MedPAC's report focuses on how incentives in the Medicare program can be leveraged to promote quality of care and efficient use of resources. MedPAC is a Congressional agency that provides independent, non-partisan policy and technical advice to Congress on issues affecting the Medicare program.
The commission found that Medicare's ability to use policies such as reference pricing – under which a new item or service is paid at the same payment rate as clinically comparable items of services – has been limited due to lack of clear legal authority.
MedPAC also said CMS lacks the resources to test and implement new methods of healthcare delivery.
The report examines Medicare's benefit design and shared decision-making and discusses reforms that could protect beneficiaries with the greatest need for services and who face very high cost-sharing. It also discusses changes to out-of-pocket spending that would create incentives for beneficiaries to access high-value healthcare services.

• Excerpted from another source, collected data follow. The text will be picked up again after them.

Definition step_escape (is_key : bool) (rev_units : list N)
    (stack : list frame) (c : N) : option state :=
  match c with
  | 34%N | 92%N | 47%N => push_unit is_key rev_units c stack
  | 98%N => push_unit is_key rev_units 8 stack
  | 102%N => push_unit is_key rev_units 12 stack
  | 110%N => push_unit is_key rev_units 10 stack
  | 114%N => push_unit is_key rev_units 13 stack
  | 116%N => push_unit is_key rev_units 9 stack
  | 117%N => Some (Hex is_key rev_units 3 0%N, stack)
  | _ => None
  end.

Definition step_hex (is_key : bool) (rev_units : list N) (todo : nat)
    (acc : N) (stack : list frame) (c : N) : option state :=
  match hex_value c with
  | None => None
  | Some d =>
      let acc' := (16 * acc + d)%N in
      match todo with
      | O => push_unit is_key rev_units acc' stack
      | S k => Some (Hex is_key rev_units k acc', stack)
      end
  end.

Definition add_digit (n : num) (c : N) : num :=
  mkNum (num_neg n) (10 * num_digits n + (c - 48)) (num_scale n)
        (num_eneg n) (num_exp n).

Definition add_frac_digit (n : num) (c : N) : num :=
  mkNum (num_neg n) (10 * num_digits n + (c - 48)) (num_scale n + 1)
        (num_eneg n) (num_exp n).

Definition add_exp_digit (n : num) (c : N) : num :=
  mkNum (num_neg n) (num_digits n) (num_scale n)
        (num_eneg n) (10 * num_exp n + (c - 48)).

Definition set_exp_sign (n : num) (neg : bool) : num :=
  mkNum (num_neg n) (num_digits n) (num_scale n) neg (num_exp n).

(** The states in which the text read so far is a whole number literal. *)
Definition num_final (st : num_state) : bool :=
  match st with
  | NZero | NInt | NFrac | NExp => true
  | _ => false
  end.

(** A unit that cannot go on with the number ends it, and is then read as
    what follows a value. *)
Definition end_number (st : num_state) (n : num) (stack : list frame) (c : N)
  : option state :=
  if num_final st
  then st' ← complete (num_value n) stack; step_after st' c
  else None.

Definition is_exp_mark (c : N) : bool := bool_decide (c = 101 ∨ c = 69)%N.
Lemma buildDetails_fields api bn bh block events i ext d :
  Store.buildDetails api bn bh block events i ext = Returns d ->
  Store.detailHash d = Chain.toHex (Chain.hash ext) /\
  Store.detailBlockNumber d = bn /\
  Store.detailBlockHash d = Chain.toHex bh /\
  Store.detailIndex d = i /\
  Store.detailMethod d = Chain.method ext /\
  Store.detailSection d = Chain.section ext /\
  Store.detailSuccess d
  = negb (existsb (fun r => Chain.isExtrinsicFailed api (Chain.event r))
            (filter (Store.appliesTo i) events)) /\
  Store.error d
  = (if Store.detailSuccess d then None else Some "Transaction failed"%string).
Proof.
  unfold Store.buildDetails.
  destruct (Store.blockTimestampOf (Chain.extrinsics block)) as [ts|]; simpl;
    [|discriminate].
  destruct (Store.formatTxor _ 18) as [fee|]; simpl; [|discriminate].
  intros [= <-]. simpl. repeat split; reflexivity.
Qed.

Lemma searchBlock_found api sh nh n d :
  Store.searchBlock api sh nh n = Returns (Some d) ->
  exists h block events i ext,
    Chain.getBlockHash api n = Returns h /\
    Chain.getBlock api h = Returns block /\
    Chain.eventsAt api h = Returns events /\
    Store.findIndex
      (fun e => Store.hashMatches (Chain.toHex (Chain.hash e)) sh nh)
      (Chain.extrinsics block) = Some i /\
    nth_error (Chain.extrinsics block) i = Some ext /\
    Store.buildDetails api n h block events i ext = Returns d.
Proof.
  unfold Store.searchBlock.
  destruct (Chain.getBlockHash api n) as [h|] eqn:Hh; simpl; [|discriminate].
  destruct (Chain.getBlock api h) as [block|] eqn:Hb; simpl; [|discriminate].
  destruct (Chain.eventsAt api h) as [events|] eqn:He; simpl; [|discriminate].
  destruct (Store.findIndex _ (Chain.extrinsics block)) as [i|] eqn:Hi;
    [|discriminate].
  destruct (nth_error (Chain.extrinsics block) i) as [ext|] eqn:Hext;
    [|discriminate].
  destruct (Store.buildDetails api n h block events i ext) as [det|] eqn:Hd;
    simpl; [|discriminate].
  intros [= <-]. now exists h, block, events, i, ext.
Qed.


(** the loop from offset [start]: what it returns is the first hit from the
    newest height downwards, above zero *)
Lemma searchLoop_seq api sh nh latest :
  forall len start,
    match Store.searchLoop api sh nh latest (seq start len) with
    | Some d =>
        exists i, (start <= i < start + len)%nat /\
                  0 <= latest - Z.of_nat i /\
                  Store.searchBlock api sh nh (latest - Z.of_nat i)
                  = Returns (Some d) /\
                  forall j, (start <= j < i)%nat ->
                            forall d', Store.searchBlock api sh nh
                                         (latest - Z.of_nat j)
                                       <> Returns (Some d')
    | None =>
        forall i, (start <= i < start + len)%nat ->
                  0 <= latest - Z.of_nat i ->
                  forall d', Store.searchBlock api sh nh (latest - Z.of_nat i)
                             <> Returns (Some d')
    end.
Proof.
  induction len as [|len IH]; intros start.
  - simpl. intros i Hi. lia.
  - cbn [seq Store.searchLoop].
    destruct (latest - Z.of_nat start <? 0) eqn:Hneg.
    + intros i Hi H0. lia.
    + specialize (IH (S start)).
      destruct (Store.searchBlock api sh nh (latest - Z.of_nat start))
        as [[d|]|e] eqn:Hs.
      * exists start. split; [lia|]. split; [lia|]. split; [exact Hs|].
        intros j Hj. lia.
      * destruct (Store.searchLoop api sh nh latest (seq (S start) len)) as [d|].
        -- destruct IH as (i & Hi & H0 & Hfound & Hfirst).
           exists i. split; [lia|]. split; [lia|]. split; [exact Hfound|].
           intros j Hj d'. destruct (Nat.eq_dec j start) as [->|Hne].
           ++ rewrite Hs. discriminate.
           ++ apply Hfirst. lia.
        -- intros i Hi H0 d'. destruct (Nat.eq_dec i start) as [->|Hne].
           ++ rewrite Hs. discriminate.
           ++ apply IH; [lia | exact H0].
      * destruct (Store.searchLoop api sh nh latest (seq (S start) len)) as [d|].
        -- destruct IH as (i & Hi & H0 & Hfound & Hfirst).
           exists i. split; [lia|]. split; [lia|]. split; [exact Hfound|].
           intros j Hj d'. destruct (Nat.eq_dec j start) as [->|Hne].
           ++ rewrite Hs. discriminate.
           ++ apply Hfirst. lia.
        -- intros i Hi H0 d'. destruct (Nat.eq_dec i start) as [->|Hne].
           ++ rewrite Hs. discriminate.
           ++ apply IH; [lia | exact H0].
Qed.

Lemma search_unfold api sh nh :
  Store.performTransactionSearch api sh nh
  = match Chain.getFinalizedHead api with
    | Throws e => Throws e
    | Returns head =>
        match Chain.getBlock api head with
        | Throws e => Throws e
        | Returns finalizedBlock =>
            Returns (Store.searchLoop api sh nh (Chain.number finalizedBlock)
                       (seq 0 100))
        end
    end.
Proof.
  unfold Store.performTransactionSearch.
  destruct (Chain.getFinalizedHead api) as [head|]; [|reflexivity]. cbn [bind].
  destruct (Chain.getBlock api head); reflexivity.
Qed.

(** X11. what the search returns is an extrinsic of one of the hundred
    blocks below the finalized head, at a height that is not negative: the
    first extrinsic of its block whose hash the comparison accepts, reported
    with its own hash, height and index and with the failure flag of its
    events. *)
Theorem search_result_is_a_matching_extrinsic
    (api : Chain.ApiPromise) (searchHash normalizedHash : string)
    (d : Store.TransactionDetails) :
  Store.performTransactionSearch api searchHash normalizedHash
  = Returns (Some d) ->
  exists head finalizedBlock h block events ext,
    Chain.getFinalizedHead api = Returns head /\
    Chain.getBlock api head = Returns finalizedBlock /\
    0 <= Store.detailBlockNumber d /\
    Chain.number finalizedBlock - 99 <= Store.detailBlockNumber d
    <= Chain.number finalizedBlock /\
    Chain.getBlockHash api (Store.detailBlockNumber d) = Returns h /\
    Chain.getBlock api h = Returns block /\
    Chain.eventsAt api h = Returns events /\
    nth_error (Chain.extrinsics block) (Store.detailIndex d) = Some ext /\
    Store.detailHash d = Chain.toHex (Chain.hash ext) /\
    Store.detailBlockHash d = Chain.toHex h /\
    Store.hashMatches (Store.detailHash d) searchHash normalizedHash = true /\
    (forall j other,
       (j < Store.detailIndex d)%nat ->
       nth_error (Chain.extrinsics block) j = Some other ->
       Store.hashMatches (Chain.toHex (Chain.hash other)) searchHash normalizedHash
       = false) /\
    Store.detailSuccess d
    = negb (existsb (fun r => Chain.isExtrinsicFailed api (Chain.event r))
              (filter (Store.appliesTo (Store.detailIndex d)) events)) /\
    Store.error d
    = (if Store.detailSuccess d then None else Some "Transaction failed"%string).
Proof.
  rewrite search_unfold.
  destruct (Chain.getFinalizedHead api) as [head|] eqn:Hhead; [|discriminate].
  destruct (Chain.getBlock api head) as [fb|] eqn:Hfb; [|discriminate].
  intros Hloop. apply Returns_inj in Hloop.
  pose proof (searchLoop_seq api searchHash normalizedHash (Chain.number fb) 100 0)
    as Hseq.
  rewrite Hloop in Hseq. destruct Hseq as (i & Hi & H0 & Hfound & _).
  destruct (searchBlock_found _ _ _ _ _ Hfound)
    as (h & block & events & k & ext & Hh & Hb & He & Hk & Hext & Hd).
  destruct (buildDetails_fields _ _ _ _ _ _ _ _ Hd)
    as (Hhash & Hbn & Hbh & Hidx & _ & _ & Hsucc & Herr).
  destruct (findIndex_first _ _ _ Hk) as (x & Hx & Hmatch & Hfirst).
  assert (x = ext) as -> by congruence.
  exists head, fb, h, block, events, ext.
  rewrite Hbn, Hidx, Hhash.
  repeat split; try assumption; lia.
Qed.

In previous reports, MedPAC has proposed changing healthcare providers' incentives to drive improvements in Medicare, such as providing a payment bonus to physicians who practice primary care, reducing payments to hospitals with high preventable readmissions rates and testing the feasibility of a bundled payment for an episode of care.

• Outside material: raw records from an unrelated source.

(** * Lyra recruiting-signal engine: training utilities and serving facade

    A shallow embedding of the parts of [ml_training] and
    [services/ml_api] that the specification's testable properties talk
    about, followed by the properties themselves.

    Conventions of the embedding.
    - A Python [float] (and a numpy float64 entry) is a real number: the
      arithmetic of the source is read as exact arithmetic, so rounding
      error, overflow and NaN are outside the model. The one effect of
      float64 that is modelled is the underflow of [np.exp] to exactly
      0.0, which decides whether a softmax entry is positive.
    - [np.argsort] with NumPy's default sort kind is not stable: the order
      it leaves equal values in is not the code's to choose. The code is
      modelled for every sort within what NumPy promises ([ArgSort]);
      Python's own [sorted] and [list.sort] are stable and modelled so.
    - A Python [str] is a [string]; its characters are read as code points
      below 256, and string routines work on the list of characters
      ([chars]).
    - A raised exception is the [Raise] branch of [result], or the
      [Throw] branch of [outcome] where the exception is not one of the
      three built-in ones of [exn].
    - A value read from JSON is of the type the writer of the file gives
      it, or null where the code would tell the difference.
    - A [dict] whose iteration order reaches the output is an
      insertion-ordered association list ([pydict]); a dict that is only
      looked up by key is a [gmap].
    - Fitted scikit-learn estimators are data: the numbers they hold or the
      functions they compute are fields of records.
    - File and network access is left out: a function that reads a CSV
      file or an artifact directory takes what was read as an argument. *)

From Stdlib Require Import Reals Lra Lia Ascii String Sorted.
From stdpp Require Import gmap strings list.

(** ** Exceptions *)

Inductive exn :=
  | ValueError (msg : string)
  | RuntimeError (msg : string)
  | IndexError.

Inductive result (A : Type) :=
  | Ok (a : A)
  | Raise (e : exn).
Arguments Ok {A} a.
Arguments Raise {A} e.

Definition rbind {A B : Type} (m : result A) (k : A -> result B) : result B :=
  match m with
  | Ok a => k a
  | Raise e => Raise e
  end.

Notation "'do' x <- m ; k" := (rbind m (fun x => k))
  (at level 10, x name, m at level 100, k at level 200).

Fixpoint mapR {A B : Type} (f : A -> result B) (l : list A) : result (list B) :=
  match l with
  | [] => Ok []
  | x :: xs => do y <- f x; do ys <- mapR f xs; Ok (y :: ys)
  end.

(** [l[i]] on a Python list or a numpy axis. *)
Definition index {A : Type} (l : list A) (i : nat) : result A :=
  match l !! i with
  | Some x => Ok x
  | None => Raise IndexError
  end.

(** The exceptions of the service layer and of the scripts: the built-in
    ones above, those the file system, SQLite and the HTTP framework
    raise, and those Python raises on a value of the wrong type. *)
Inductive error :=
  | Builtin (e : exn)
  | FileNotFoundError (msg : string)
  | IntegrityError (msg : string)
  | OperationalError (msg : string)
  | HTTPException (status_code : Z) (detail : string)
  | TypeError (msg : string)
  | AttributeError (msg : string).

Inductive outcome (A : Type) :=
  | Return (a : A)
  | Throw (e : error).
Arguments Return {A} a.
Arguments Throw {A} e.

(** ** Python strings *)

Module PyStr.

Definition chars (s : string) : list ascii := list_ascii_of_string s.

Definition code (c : ascii) : nat := nat_of_ascii c.

Definition between (lo hi : nat) (c : ascii) : bool :=
  (lo <=? code c) && (code c <=? hi).

Definition is_char (x : ascii) (c : ascii) : bool := Ascii.eqb x c.

(** [str.isspace] on a code point below 256. *)
Definition isspace (c : ascii) : bool :=
  between 9 13 c || between 28 32 c || (code c =? 133) || (code c =? 160).

Definition isascii (c : ascii) : bool := code c <? 128.

Definition isascii_alpha (c : ascii) : bool :=
  between 65 90 c || between 97 122 c.

(** [str.lower] on a code point below 256. *)
Definition lower_char (c : ascii) : ascii :=
  if between 65 90 c || (between 192 222 c && negb (code c =? 215))
  then ascii_of_nat (code c + 32) else c.

Definition lower (s : list ascii) : list ascii := map lower_char s.

Fixpoint lstrip (p : ascii -> bool) (s : list ascii) : list ascii :=
  match s with
  | [] => []
  | c :: s' => if p c then lstrip p s' else s
  end.

Fixpoint rstrip (p : ascii -> bool) (s : list ascii) : list ascii :=
  match s with
  | [] => []
  | c :: s' =>
      match rstrip p s' with
      | [] => if p c then [] else [c]
      | r => c :: r
      end
  end.

(** [s.strip()] with no argument. *)
Definition strip (s : list ascii) : list ascii := rstrip isspace (lstrip isspace s).

(** The text before the first character satisfying [p], and the text from
    that character on (empty when there is none). *)
Fixpoint break_at (p : ascii -> bool) (s : list ascii) : list ascii * list ascii :=
  match s with
  | [] => ([], [])
  | c :: s' =>
      if p c then ([], s)
      else let '(a, b) := break_at p s' in (c :: a, b)
  end.

(** [x in s] for a character [x]. *)
Definition contains (x : ascii) (s : list ascii) : bool := existsb (is_char x) s.

(** [s.partition(sep)] for a one-character separator; the middle component
    says whether the separator was found. *)
Definition partition (x : ascii) (s : list ascii) : list ascii * bool * list ascii :=
  match break_at (is_char x) s with
  | (a, _ :: b) => (a, true, b)
  | (_, []) => (s, false, [])
  end.

(** [s.rpartition(sep)[2]]: the text after the last separator, or all of
    [s] when there is none. *)
Fixpoint rpartition_tail (x : ascii) (s : list ascii) : list ascii :=
  match s with
  | [] => []
  | c :: s' =>
      if contains x s' then rpartition_tail x s'
      else if is_char x c then s' else s
  end.

(** [bool(s)] for a string. *)
Definition nonempty (s : list ascii) : bool :=
  match s with [] => false | _ => true end.

(** [s[:len(pre)] == pre]. *)
Definition starts_with (pre s : list ascii) : bool :=
  bool_decide (take (length pre) s = pre).

(** [s.strip() != ""], the test the loaders and request validators use. *)
Definition nonblank (s : string) : bool := nonempty (strip (chars s)).

(** [str.isprintable] on a code point below 256. *)
Definition isprintable (c : ascii) : bool :=
  (between 32 126 c || between 161 255 c) && negb (code c =? 173).

Definition hex_digit (n : nat) : ascii :=
  nth n (chars "0123456789abcdef") "0"%char.

(** The double quote. *)
Definition dquote : ascii := ascii_of_nat 34.

(** What [repr] writes for one character of a string quoted with [q]. *)
Definition repr_char (q c : ascii) : list ascii :=
  if is_char q c || is_char "\" c then ["\"%char; c]
  else if code c =? 9 then chars "\t"
  else if code c =? 10 then chars "\n"
  else if code c =? 13 then chars "\r"
  else if isprintable c then [c]
  else ["\"%char; "x"%char; hex_digit (code c / 16); hex_digit (code c mod 16)].

(** [repr(s)] for a string: single quotes, unless the string holds a
    single quote and no double quote. *)
Definition repr (s : list ascii) : list ascii :=
  let q := if contains "'" s && negb (contains dquote s) then dquote else "'"%char in
  q :: flat_map (repr_char q) s ++ [q].

(** [sep.join(parts)]. *)
Fixpoint join (sep : list ascii) (parts : list (list ascii)) : list ascii :=
  match parts with
  | [] => []
  | [p] => p
  | p :: rest => p ++ sep ++ join sep rest
  end.

(** [repr(l)] for a list of strings, which is also [str(l)] and what an
    f-string writes for it. *)
Definition repr_list (l : list string) : string :=
  string_of_list_ascii
    ("["%char :: join (chars ", ") (map (fun s => repr (chars s)) l) ++ ["]"%char]).

Global Arguments chars : simpl never.
Global Arguments is_char : simpl never.
Global Arguments isspace : simpl never.
Global Arguments isascii_alpha : simpl never.
Global Arguments isascii : simpl never.
Global Arguments lower_char : simpl never.

End PyStr.

(** ** urllib.parse (CPython 3.11): [urlsplit] and [urlunsplit] *)

Module Urllib.
Import PyStr.

(** Membership in [_WHATWG_C0_CONTROL_OR_SPACE]. *)
Definition is_c0_control_or_space (c : ascii) : bool := code c <=? 32.

(** Membership in [_UNSAFE_URL_BYTES_TO_REMOVE]. *)
Definition is_unsafe_url_byte (c : ascii) : bool :=
  (code c =? 9) || (code c =? 13) || (code c =? 10).

(** Membership in [scheme_chars]. *)
Definition in_scheme_chars (c : ascii) : bool :=
  isascii_alpha c || between 48 57 c ||
  is_char "+" c || is_char "-" c || is_char "." c.

Global Arguments is_c0_control_or_space : simpl never.
Global Arguments is_unsafe_url_byte : simpl never.
Global Arguments in_scheme_chars : simpl never.

Record SplitResult := {
  scheme : list ascii;
  netloc : list ascii;
  path : list ascii;
  query : list ascii;
  fragment : list ascii
}.

Definition uses_netloc : list (list ascii) :=
  map chars [""; "ftp"; "http"; "gopher"; "nntp"; "telnet";
             "imap"; "wais"; "file"; "mms"; "https"; "shttp";
             "snews"; "prospero"; "rtsp"; "rtspu"; "rsync";
             "svn"; "svn+ssh"; "sftp"; "nfs"; "git"; "git+ssh";
             "ws"; "wss"]%string.

(** The two validators of [urllib.parse] that rest on other libraries
    ([ipaddress] and [re] in [_check_bracketed_host], [unicodedata] in
    [_checknetloc]): each gives [None] when it passes and the message of
    the [ValueError] it raises otherwise. *)
Record Validators := {
  check_bracketed_host : list ascii -> option string;
  check_nfkc : list ascii -> option string
}.

(** Validators that accept every host; on a netloc made of ASCII
    characters without brackets no validator is consulted. *)
Definition no_validation : Validators :=
  {| check_bracketed_host := fun _ => None; check_nfkc := fun _ => None |}.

The current report also explores how beneficiaries and providers in Medicare might use shared decision making – a tool for improving beneficiaries' ability to make informed choices about preference-sensitive healthcare services consistent with their values and available medical evidence.
Also included in the report are recommendations to Congress on how to change Medicare's financing of graduate medical education to align it with the commission's broader goal of delivery system reform.

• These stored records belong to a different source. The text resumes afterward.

Lemma margin_division_failures_witness :
  let net := Example.company "100" "0" "50" "30" "100" None in
  let docs := Example.documents "100" "0" "50" "30" "100" in
  let s := {| fcf_data := PStr "100"; revenue_data := PStr "0";
              shares_outstanding := 100; total_debt := 30%float;
              cash_and_equivalents := 50%float |} in
  (outcome (fetch_statements net Example.symbol Example.api_key) = Ok docs /\
   all_retrieved docs = true /\
   @parse_reports Reference.runtime docs = Ok s) /\
  @calculate_dcf Reference.runtime net Example.symbol Example.api_key =
  (Raise ZeroDivisionError,
   trace (fetch_statements net Example.symbol Example.api_key)).
Proof.
  intros net docs s.
  assert (Hfetch : outcome (fetch_statements net Example.symbol
                              Example.api_key) = Ok docs)
    by (vm_compute; reflexivity).
  assert (Hall : all_retrieved docs = true) by (vm_compute; reflexivity).
  assert (Hparse : @parse_reports Reference.runtime docs = Ok s)
    by (vm_compute; reflexivity).
  split; [auto|].
  destruct (@margin_division_failures Reference.runtime net Example.symbol
              Example.api_key docs s Hfetch Hall Hparse) as (_ & _ & Hzero).
  apply (Hzero 100%float 0%float); vm_compute; reflexivity.
Defined.

(** *** The division by the share count *)

(** X7: once the values up to the equity value are computed, the division
    of line 84 raises [ZeroDivisionError] exactly when the share count is
    zero; any other count gives the quotient, or [OverflowError] when it
    is too large to be a float. *)
Theorem share_division `{Runtime} (s : snapshot) (l : locals) :
  dcf_locals s = Ok l ->
  (intrinsic_value_per_share s = Raise ZeroDivisionError <->
   shares_outstanding s = 0) /\
  (shares_outstanding s <> 0 ->
   intrinsic_value_per_share s = Raise OverflowError \/
   exists shares,
     int_to_float (shares_outstanding s) = Ok shares /\
     intrinsic_value_per_share s = Ok (equity_value l / shares)%float).
Proof.
  intros Hl. unfold intrinsic_value_per_share. rewrite Hl. cbn [rbind].
  unfold float_truediv_int.
  assert (Hother : shares_outstanding s <> 0 ->
    rbind (int_to_float (shares_outstanding s))
      (float_truediv (equity_value l)) = Raise OverflowError \/
    exists shares,
      int_to_float (shares_outstanding s) = Ok shares /\
      rbind (int_to_float (shares_outstanding s))
        (float_truediv (equity_value l)) =
      Ok (equity_value l / shares)%float).
  { intros Hn.
    destruct (int_to_float (shares_outstanding s)) as [x|e] eqn:Hx.
    - right. exists x. split; [reflexivity|]. cbn [rbind].
      apply float_truediv_nonzero.
      exact (int_to_float_nonzero _ _ Hn Hx).
    - left. unfold int_to_float in Hx.
      destruct (is_infinity (nearest_float (shares_outstanding s)));
        [injection Hx as <-; reflexivity|discriminate Hx]. }
  split; [split|exact Hother].
  - intros Hraise.
    destruct (Z.eq_dec (shares_outstanding s) 0) as [Hz|Hn]; [exact Hz|].
    destruct (Hother Hn) as [Hov|(x & _ & Hok)]; congruence.
  - intros ->. reflexivity.
Qed.

Lemma share_division_witness :
  exists l shares,
    @dcf_locals Reference.runtime Example.worked_snapshot = Ok l /\
    int_to_float 100 = Ok shares /\
    @intrinsic_value_per_share Reference.runtime Example.worked_snapshot =
    Ok (equity_value l / shares)%float.
Proof.
  destruct (@dcf_locals Reference.runtime Example.worked_snapshot)
    as [l|e] eqn:Hl; [|vm_compute in Hl; discriminate Hl].
  destruct (@share_division Reference.runtime Example.worked_snapshot l Hl)
    as [_ Hother].
  destruct Hother as [Hov|(shares & Hshares & Hvalue)].
  - cbn. discriminate.
  - vm_compute in Hov. discriminate Hov.
  - exists l, shares. split; [reflexivity|]. split; assumption.
Defined.

(** *** Which exceptions leave [calculate_dcf] *)

Lemma seq_getitem_raises {A} (l : list A) (i : Z) (e : exn) :
  seq_getitem l i = Raise e -> e = IndexError.
Proof.
  unfold seq_getitem.
  destruct (_ || _); [congruence|].
  destruct (nth_error _ _); [discriminate|congruence].
Qed.

Lemma py_getitem_int_raises (c : pyval) (i : Z) (e : exn) :
  py_getitem_int c i = Raise e ->
  e = KeyError \/ e = IndexError \/ e = TypeError.
Proof.
  destruct c; cbn; try (intros [= <-]; tauto).
  - destruct (seq_getitem (list_ascii_of_string s) i) as [ch|e1] eqn:Hs;
      cbn; [discriminate|].
    intros [= <-]. apply seq_getitem_raises in Hs. tauto.
  - intros Hl. apply seq_getitem_raises in Hl. tauto.
Qed.

Lemma latest_annual_raises (doc : pyval) (field : string) (e : exn) :
  latest_annual doc field = Raise e ->
  e = KeyError \/ e = IndexError \/ e = TypeError.
Proof.
  unfold latest_annual.
  destruct (py_getitem_str doc "annualReports") as [r|e1] eqn:Hr;
    cbn [rbind].
  2:{ intros [= <-].
      destruct (py_getitem_str_raises _ _ _ Hr); tauto. }
  destruct (py_getitem_int r 0) as [x|e2] eqn:Hx; cbn [rbind].
  2:{ intros [= <-]. exact (py_getitem_int_raises _ _ _ Hx). }
  intros Hf. destruct (py_getitem_str_raises _ _ _ Hf); tauto.
Qed.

MedPAC recommends making a significant portion of Medicare's graduate medical education payments contingent on residency programs meeting key educational criteria, such as teaching team-based care, training in ambulatory settings and measuring quality.
Other chapters of the report address payment accuracy, the need to move away from volume incentives in fee-for-service Medicare and systemic changes to better align provider incentives with a reformed delivery system.
The MedPAC report also discusses Medicare's role in supporting and motivating quality improvement, current approaches to offering integrated care for dual-eligible beneficiaries, inpatient psychiatric care in Medicare and the growth of ancillary services in physician offices.